Online social networks have become an essential communication channel for the broad and rapid sharing of information. Currently, the mechanics of such information-sharing is captured by the notion of cascades, which are tree-like networks comprised of (re)sharing actions. However, it is still unclear what factors drive cascade growth. Moreover, there is a lack of studies outside Western countries and platforms such as Facebook and Twitter. In this work, we aim to investigate what factors contribute to the scope of information cascading and how to predict this variation accurately. We examine six machine learning algorithms for their predictive and interpretative capabilities concerning cascades’ structural metrics (width, mass, and depth). To do so, we use data from a leading Russian-language online social network VKontakte capturing cascades of 4,424 messages posted by 14 news outlets during a year. The results show that the best models in terms of predictive power are Gradient Boosting algorithm for width and depth, and Lasso Regression algorithm for the mass of a cascade, while depth is the least predictable.

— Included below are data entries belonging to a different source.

(** C4, amended. At a tombstone (a chosen cache entry with an empty value)
    the walker is called, with the main record and [fromCache = false],
    exactly when the bucket is the accounts bucket, [v] is non-empty and
    [k] equals [cacheK]. If that call (when made) returns no error, the
    iteration goes on: when [nextSubtree(cacheK)] exists both cursors are
    moved to it with [Seek]; when it does not, [cacheK, cacheV] become nil
    and the main cursor stays where it is. *)
Theorem tombstone_dispatch
    (walker : Z -> bytes -> bytes -> bool -> Resolver -> result (Resolver * option error))
    (isAccountBucket : bool) (s : WalkState) (minKey : option bytes) :
  len (w_cacheV s) = 0 ->
  (forall flow,
      dispatch walker isAccountBucket s true minKey = Done flow ->
      w_calls (flow_state flow)
      = w_calls s ++ (if tombstone_emits isAccountBucket s then [live_record s minKey] else []))
  /\ ((tombstone_emits isAccountBucket s = true ->
       exists tr', walker (w_rangeIdx s) (DecompressNibbles (default [] minKey)) (w_v s) false
                     (w_tr s) = Done (tr', None)) ->
      exists s',
        dispatch walker isAccountBucket s true minKey = Done (Continue s')
        /\ match nextSubtree (default [] (w_cacheK s)) with
           | Some next =>
               (w_c s', (w_k s', w_v s')) = Seek (w_c s) next
               /\ (w_cache s', (w_cacheK s', w_cacheV s')) = Seek (w_cache s) next
           | None =>
               (w_c s', (w_k s', w_v s')) = (w_c s, (w_k s, w_v s))
               /\ (w_cache s', (w_cacheK s', w_cacheV s')) = (w_cache s, (None, []))
           end).
Proof.
  intros Hv. unfold dispatch. cbn [negb]. cbv zeta. rewrite Hv. cbn [Z.eqb].
  fold (tombstone_emits isAccountBucket s).
  destruct (tombstone_emits isAccountBucket s) eqn:Hemit.
  - split.
    + intros flow Hrun. inv_bind Hrun as [s1 err] Hcall.
      assert (w_calls s1 = w_calls s ++ [live_record s minKey]) as Hc.
      { unfold callWalker in Hcall. cbv zeta in Hcall. cbn [em_keyIdx em_key] in Hcall.
        inv_bind Hcall as [tr' e] Hw. by injection Hcall as <- <-. }
      destruct err; injection Hrun as <-; [exact Hc|].
      unfold skipSubtree. destruct (nextSubtree _); exact Hc.
    + intros Hok. destruct (Hok eq_refl) as [tr' Hw].
      unfold callWalker. cbv zeta. cbn [em_keyIdx em_key]. rewrite Hw. cbn [bind].
      unfold skipSubtree. cbn [w_cacheK set_w_tr log_call].
      destruct (nextSubtree (default [] (w_cacheK s))) as [next|]; eexists;
        (split; [reflexivity|]); cbn.
      * by destruct (Seek (w_c s) next) as [? [? ?]], (Seek (w_cache s) next) as [? [? ?]].
      * split; reflexivity.
  - split.
    + intros flow Hrun. cbn [bind] in Hrun. injection Hrun as <-. rewrite app_nil_r.
      unfold skipSubtree. by destruct (nextSubtree _).
    + intros _. cbn [bind]. unfold skipSubtree.
      destruct (nextSubtree (default [] (w_cacheK s))) as [next|]; eexists;
        (split; [reflexivity|]); cbn.
      * by destruct (Seek (w_c s) next) as [? [? ?]], (Seek (w_cache s) next) as [? [? ?]].
      * split; reflexivity.
Qed.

We find that the most potent factor associated with cascade size is the number of reposts on its origin level. We examine its role along with other factors such as content features and characteristics of sources and their audiences.

Recommended citation: Moroz A., Pashakhin S., Koltsov S. (2021) Modeling Cascade Growth: Predicting Content Diffusion on VKontakte. In: Antonyuk A., Basov N. (eds) Networks in the Global World V. NetGloW 2020. Lecture Notes in Networks and Systems, vol 181. Springer, Cham. https://doi.org/10.1007/978-3-030-64877-0_12 https://doi.org/10.1007/978-3-030-64877-0_12

PolSentiLex: Sentiment Detection in Socio-Political Discussions on Russian Social Media

Published in AINL 2020, CCIS 1292, 2020

We present a freely available Russian language sentiment lexicon PolSentiLex designed to detect sentiment in user-generated content related to social and political issues. The lexicon was generated from a database of posts and comments of the top 2,000 LiveJournal bloggers posted during one year (∼1.5 million posts and 20 million comments). Following a topic modeling approach, we extracted 85,898 documents that were used to retrieve domain-specific terms. This term list was then merged with several external sources. Together, they formed a lexicon (16,399 units) marked-up using a crowdsourcing strategy. A sample of Russian native speakers (n = 105) was asked to assess words’ sentiment given the context of their use (randomly paired) as well as the prevailing sentiment of the respective texts. In total, we received 59,208 complete annotations for both texts and words. Several versions of the marked-up lexicon were experimented with, and the final version was tested for quality against the only other freely available Russian language lexicon and against three machine learning algorithms. All experiments were run on two different collections. They have shown that, in terms of Fmacro, lexicon-based approaches outperform machine learning by 11%, and our lexicon outperforms the alternative one by 11% on the first collection, and by 7% on the negative scale of the second collection while showing similar quality on the positive scale and being three times smaller. Our lexicon also outperforms or is similar to the best existing sentiment analysis results for other types of Russian-language texts.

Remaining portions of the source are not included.